In a city where alcohol is not a priority nor particularly
encouraged, the number of available cafés comes as no surprise. Where else would people meet up and hang out,
or even go on a date? With this being said however, not all those coffee shops
out there work to achieve the highest of standards.

On the corner of Marashly Street and Ahmed Heshmat in
Zamalek, Arabica Café stands tall in the building adjacent to Seoudi Supermarket. One of the
older ‘hip’ cafés in Cairo, it gained its popularity because of an original
detail – the tables are covered in a large piece of paper where customers are
given crayons and the opportunity to test out there drawing skills as they eat
or drink.

The boldly colourful interior has always been inviting; different from
the typical beiges and browns that usually clad these non-alcoholic hangouts.
Vibrant reds and yellow; green and blue, all covering large portions of the
walls – becoming more like blocks of colour than simply painted walls.
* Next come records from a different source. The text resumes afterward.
(* ===== verification/JsonSpec.v ===== *)
(** * What Encode writes, a JSON reader reads back

    The encoder's output for any value is one document of the grammar of
    Json.v, and stands for that value: strings that are not UTF-8 come back with
    U+FFFD for the invalid bytes, numbers as their text.  Proved for every
    [dialect] whose parts are read back ([dialect_ok]), relative to the text that
    follows a value, by induction on the value. *)
From S2P Require Import Prelude GoLib Json JsonText.
Local Open Scope string_scope.
Local Open Scope nat_scope.

(** A string as a reader gets it. *)
Fixpoint clean (skip : nat) (s : string) : string :=
  match s with
  | EmptyString => ""
  | String c r =>
      match skip with
      | S k => String c (clean k r)
      | O =>
          if (byte_val c <? 128)%Z then String c (clean 0 r)
          else match rune_width s with
               | S (S k) => String c (clean (S k) r)
               | _ => RuneError +:+ clean 0 r
               end
      end
  end.

(** utf8.ValidString *)
Definition ValidString (s : string) : bool := String.eqb (clean 0 s) s.

(** What a reader gets for a value. *)
Fixpoint value_of (D : dialect) (v : json) : value :=
  match v with
  | JNull => VNull
  | JBool b => VBool b
  | JInt z => VNum (pretty z)
  | JFloat f => VNum (d_float D f)
  | JStr s => VStr (clean 0 s)
  | JArr l => VArr (map (λ x, (write D x, value_of D x)) l)
  | JObj l | JStruct l => VObj (map (λ m, (clean 0 m.1, (write D m.2, value_of D m.2))) l)
  end.

(** How deep arrays and objects are nested. *)
Fixpoint nesting (v : json) : N :=
  match v with
  | JArr l => (1 + foldr N.max 0 (map nesting l))%N
  | JObj l | JStruct l => (1 + foldr N.max 0 (map (λ m, nesting m.2) l))%N
  | _ => 0%N
  end.
(* ===== verification/PortalSql.v ===== *)
(** * The portal's statements on app.users and app.api_keys

    portal/src/lib/db.ts and api-keys.ts: one definition per statement, with the
    row's id, from gen_random_uuid(), and now() as arguments.  They are the only
    statements of the system that write these two tables. *)
From S2P Require Import Prelude Sql Schema Store.
Local Open Scope Z_scope.

(** ORDER BY created_at DESC *)
Definition newest_first (a b : KeyRow) : Prop := k_created_at b <= k_created_at a.
#[export] Instance newest_first_dec a b : Decision (newest_first a b).
Proof. unfold newest_first. apply _. Defined.

Section pg.
Context {PU : PgUuid}.

(** INSERT .. ON CONFLICT (email) DO UPDATE SET email = EXCLUDED.email RETURNING id:
    the update writes the email the row already has. *)
Definition pg_upsert_user (id : string) (now : Z) (email : string) (db : DB) :
    DB * result error string :=
  match List.find (λ u, String.eqb (u_email u) email) (users db) with
  | Some u => (db, Ok (u_id u))
  | None =>
      if existsb (String.eqb id) (user_ids db) then (db, Err (PgErr UniqueViolation))
      else (with_users db (users db ++ [mkUser id email now]), Ok id)
  end.

(** INSERT INTO app.api_keys (user_id, key_hash, name) .. RETURNING id *)
Definition pg_insert_key (id : string) (now : Z) (user hash name : string) (db : DB) :
    DB * result error string :=
  let row := with_uuid user (λ u,
    if existsb (λ k, String.eqb (k_id k) id) (api_keys db)
       || existsb (λ k, String.eqb (k_key_hash k) hash) (api_keys db)
    then Err (PgErr UniqueViolation)
    else if negb (existsb (String.eqb u) (user_ids db)) then Err (PgErr ForeignKeyViolation)
    else Ok (mkKey id u hash name now None)) in
  match row with
  | Ok k => (with_api_keys db (api_keys db ++ [k]), Ok id)
  | Err e => (db, Err e)
  end.

(** UPDATE .. SET revoked_at = now() WHERE id = $1 AND user_id = $2 AND revoked_at
    IS NULL: the number of rows *)
Definition revocable (key user : string) (k : KeyRow) : bool :=
  String.eqb (k_id k) key && String.eqb (k_user_id k) user
  && match k_revoked_at k with None => true | Some _ => false end.

Definition revoke_row (now : Z) (k : KeyRow) : KeyRow :=
  mkKey (k_id k) (k_user_id k) (k_key_hash k) (k_name k) (k_created_at k) (Some now).

Definition pg_revoke_key (now : Z) (key user : string) (db : DB) : DB * result error Z :=
  match with_uuid key (λ k, with_uuid user (λ u, Ok (k, u))) with
  | Err e => (db, Err e)
  | Ok (k, u) =>
      (with_api_keys db (update_where (revocable k u) (revoke_row now) (api_keys db)),
       Ok (Z.of_nat (count (revocable k u) (api_keys db))))
  end.

(** SELECT .. WHERE user_id = $1 ORDER BY created_at DESC *)
Definition pg_list_keys (user : string) (db : DB) : result error (list KeyRow) :=
  with_uuid user (λ u,
    Ok (order_by newest_first (List.filter (λ k, String.eqb (k_user_id k) u) (api_keys db)))).

(** ** As transactions *)
Inductive portal_stmt :=
  | UpsertUser (id : string) (now : Z) (email : string)
  | InsertKey (id : string) (now : Z) (user hash name : string)
  | RevokeKey (now : Z) (key user : string).

Definition portal_apply (q : portal_stmt) (db : DB) : DB :=
  match q with
  | UpsertUser id now email => (pg_upsert_user id now email db).1
  | InsertKey id now user hash name => (pg_insert_key id now user hash name db).1
  | RevokeKey now key user => (pg_revoke_key now key user db).1
  end.

(** They leave the queue alone. *)
Lemma portal_apply_queue q db : ∃ us ks,
  portal_apply q db = mkDB us ks (batches db) (simulations db) (results db).
Proof.
  destruct q; unfold portal_apply, pg_upsert_user, pg_insert_key, pg_revoke_key.
  - repeat case_match; (exists (users db), (api_keys db); by destruct db) || by do 2 eexists.
  - repeat case_match; (exists (users db), (api_keys db); by destruct db) || by do 2 eexists.
  - repeat case_match; (exists (users db), (api_keys db); by destruct db) || by do 2 eexists.
Qed.
End pg.
Lemma phase_insert id now clock batch user st p :
  pState p = sim_state_text st →
  String.eqb (pState p) "queued" || String.eqb (pState p) "succeeded" = true →
  let ph := phase_of (insert_row id now clock batch user st p) in
  ph = PQueued 0 ∨ ph = PSucceeded.
Proof. intros ->. by destruct st; simpl; auto. Qed.

Lemma phase_step_apply e db x :
  admissible e = true → db_wf db → phase_step (phase_at x db) (phase_at x (apply e db)).
Proof.
  intros Hadm Hwf. destruct e as [id now clock p|id now user total key
    |runner v cap lease locked now|sim runner lease now|sim runner ok err now
    |now| |sim m w h|h v m uri ttl now|q]; cbn [apply].
  - destruct (simulations_insert id now clock p db)
      as [E|(user & batch & st & [Hf _ _ Hs] & E)].
    { unfold phase_at, find_sim. rewrite E. apply phase_step_refl. }
    unfold phase_at, find_sim. rewrite E, find_app.
    destruct (List.find _ (simulations db)) as [s|]; [by left|]. cbn [List.find].
    case_match; simpl; [|done]. by apply phase_insert.
  - unfold phase_at, find_sim. rewrite simulations_create_batch. apply phase_step_refl.
  - unfold claim_simulation. destruct (claim_pick v cap locked db) as [s|] eqn:Ep;
      [|apply phase_step_refl].
    apply claim_pick_Some in Ep as ([Hs He]%elem_of_eligible & _); [|apply Hwf].
    apply eligible_true in He as (Hst & _).
    eapply phase_step_update; [apply simulations_update_state|done|].
    intros r Hr E%String.eqb_eq.
    assert (r = s) as -> by (apply (NoDup_key_inj s_id (simulations db)); [apply Hwf|done..]).
    right. destruct (wf_rows _ Hwf s Hs) as [_ _ Hp]. unfold phase_wf in Hp.
    unfold phase_of at 1. rewrite Hst in *. apply AClaim. tauto.
  - eapply phase_step_update; [done|done|].
    intros s Hs (_ & _ & Hst)%fence_true. left. unfold phase_of. simpl. by rewrite Hst.
  - eapply phase_step_update; [apply simulations_finish|done|].
    intros s Hs (_ & _ & Hst)%fence_true. right. unfold phase_of at 1. rewrite Hst.
    replace (phase_of (finish_row ok err now s)) with (if ok then PSucceeded else PFailed)
      by by destruct ok.
    apply AFinish.
  - eapply phase_step_update; [apply simulations_reap|intros s; unfold reap_row; by case_match|].
    intros s Hs (Hst & _)%expired_true. right. unfold phase_of at 1. rewrite Hst.
    destruct (wf_rows _ Hwf s Hs) as [Hm Ha _]. unfold reap_row. rewrite Hm.
    destruct (Z.ltb_spec (s_attempts s) 3); [by apply ARequeue|apply AExpire; lia].
  - unfold phase_at, find_sim. apply phase_step_refl.
  - eapply phase_step_update; [done|done|]. by left.
  - unfold phase_at, find_sim. apply phase_step_refl.
  - destruct (portal_apply_queue q db) as (us & ks & ->).
    unfold phase_at, find_sim. apply phase_step_refl.
Qed.

(** *** The measure: transitions a simulation has left *)
Definition phase_measure (p : phase) : Z :=
  match p with
  | PQueued n => 2 * (3 - n)
  | PRunning n _ => 2 * (3 - n) + 1
  | PSucceeded | PFailed => 0
  end.

Definition phase_ok (p : phase) : Prop :=
  match p with PQueued n => 0 <= n <= 3 | PRunning n _ => 1 <= n <= 3 | _ => True end.

Lemma astep_measure p p' : astep p p' → phase_ok p → phase_measure p' < phase_measure p.
Proof. destruct 1; simpl; try lia. destruct ok; simpl; lia. Qed.

Lemma phase_measure_nonneg p : phase_ok p → 0 <= phase_measure p.
Proof. destruct p; simpl; lia. Qed.

Lemma phase_at_ok db x p : db_wf db → phase_at x db = Some p → phase_ok p.
Proof.
  intros Hwf. unfold phase_at, find_sim.
  destruct (List.find _ _) as [s|] eqn:E; [|done]. intros [= <-].
  apply find_Some_elem in E as [Hs _]. destruct (wf_rows _ Hwf s Hs) as [_ Ha Hp].
  unfold phase_of, phase_wf in *. destruct (s_state s); simpl; [lia| |done..].
  destruct_and?. lia.
Qed.

(** The number of events of a run that change the phase of [x]. *)
#[export] Instance phase_eq_dec : EqDecision phase.
Proof. solve_decision. Defined.

Fixpoint transitions (x : string) (es : list event) (db : DB) : Z :=
  match es with
  | [] => 0
  | e :: es' =>
      (match phase_at x db, phase_at x (apply e db) with
       | Some p, Some p' => if decide (p = p') then 0 else 1
       | _, _ => 0
       end) + transitions x es' (apply e db)
  end.

Definition phase_budget (o : option phase) : Z :=
  match o with Some p => phase_measure p | None => 6 end.

Lemma phase_budget_step o o' :
  phase_step o o' → (∀ p, o = Some p → phase_ok p) →
  (match o, o' with Some p, Some p' => if decide (p = p') then 0 else 1 | _, _ => 0 end)
    + phase_budget o' <= phase_budget o.
Proof.
  intros Hs Hok. destruct o as [p|], o' as [p'|]; simpl in Hs; try done.
  - specialize (Hok p eq_refl). case_decide; [subst; simpl; lia|].
    destruct Hs as [|Hs]; [congruence|]. apply astep_measure in Hs; [simpl; lia|done].
  - destruct Hs; subst; simpl; lia.
Qed.

Lemma transitions_budget es : ∀ db x,
  db_wf db → Forall (λ e, admissible e = true) es →
  transitions x es db + phase_budget (phase_at x (run es db)) <= phase_budget (phase_at x db).
Proof.
  induction es as [|e es IH]; intros db x Hwf Hadm; [simpl; lia|].
  inversion_clear Hadm as [|?? He Hes]. cbn [transitions run fold_left].
  pose proof (phase_step_apply e db x He Hwf) as Hs.
  apply phase_budget_step in Hs; [|intros p; by apply phase_at_ok].
  specialize (IH (apply e db) x (db_wf_apply e db He Hwf) Hes). unfold run in IH. lia.
Qed.

Lemma db_wf_run es : ∀ db,
  db_wf db → Forall (λ e, admissible e = true) es → db_wf (run es db).
Proof.
  induction es as [|e es IH]; intros db Hwf Hadm; [done|].
  inversion_clear Hadm. apply IH; [by apply db_wf_apply|done].
Qed.

(** *** The per-user cap *)
Definition cap_of (e : event) : option Z :=
  match e with EClaim _ _ cap _ _ _ => Some cap | _ => None end.

Definition capped (K : Z) (e : event) : Prop :=
  match cap_of e with Some cap => cap <= K | None => True end.

Lemma running_count_update u p f db db' :
  simulations db' = update_where p f (simulations db) →
  (∀ s, s_user_id (f s) = s_user_id s) →
  (∀ s, s ∈ simulations db → p s = true → s_state (f s) = Running → s_state s = Running) →
  running_count u (simulations db') <= running_count u (simulations db).
Proof.
  intros E Hu Hst. unfold running_count. rewrite E. apply inj_le, count_update_where_le.
  intros s Hs Hp. unfold running_of. rewrite Hu, !andb_true_iff, !is_state_true.
  intros [-> Hr]. auto.
Qed.

Lemma running_count_claim u runner v cap lease locked now db :
  NoDup (map s_id (simulations db)) →
  let db' := (claim_simulation runner v cap lease locked now db).2 in
  running_count u (simulations db') <= Z.max (running_count u (simulations db)) cap.
Proof.
  intros Hnd.
  destruct (claim_simulation_cases runner v cap lease locked now db Hnd)
    as [[-> _]|(s & _ & Hs & He & _ & E)]; [simpl; lia|].
  cbn zeta. rewrite E. apply eligible_true in He as (Hst & _ & Hcap).
  assert (Hp : ∀ r, r ∈ simulations db → String.eqb (s_id r) (s_id s) = true → r = s).
  { intros r Hr Er%String.eqb_eq. by apply (NoDup_key_inj s_id (simulations db)). }
  destruct (decide (s_user_id s = u)) as [<-|Hne].
  - unfold running_count in *.
    pose proof (count_update_where_bound (λ r, String.eqb (s_id r) (s_id s))
      (claim_row runner lease now) (running_of (s_user_id s)) (simulations db)).
    pose proof (count_key_NoDup s_id (λ r, String.eqb (s_id r) (s_id s)) (simulations db) Hnd).
    assert (count (λ r, String.eqb (s_id r) (s_id s)) (simulations db) ≤ 1)%nat; [|lia].
    apply H0. intros x y _ _ Ex%String.eqb_eq Ey%String.eqb_eq. congruence.
  - unfold running_count. rewrite count_update_where; [lia|].
    intros r Hr Er. rewrite (Hp r Hr Er). unfold running_of. simpl.
    by rewrite (proj2 (String.eqb_neq _ _) Hne).
Qed.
The
first thing that was pronounced as we stepped into the door was the smell; it
was a combination of damp towels and expired Dettol. Not a good first
impression.

Ascending the stairs to where the tables and service are, you pass customers’
drawings hanging in the stairwell – a nice reminder of what makes this place
different. Once upstairs, the most obvious aspect of the interior is not the
pretty lighting fixtures or the uplifting colour palette, but how shabby it is.
The flooring was run-down, the cushion seats were dust covered, the tables
unbalanced on their legs; it screamed to be cleaned and refreshed.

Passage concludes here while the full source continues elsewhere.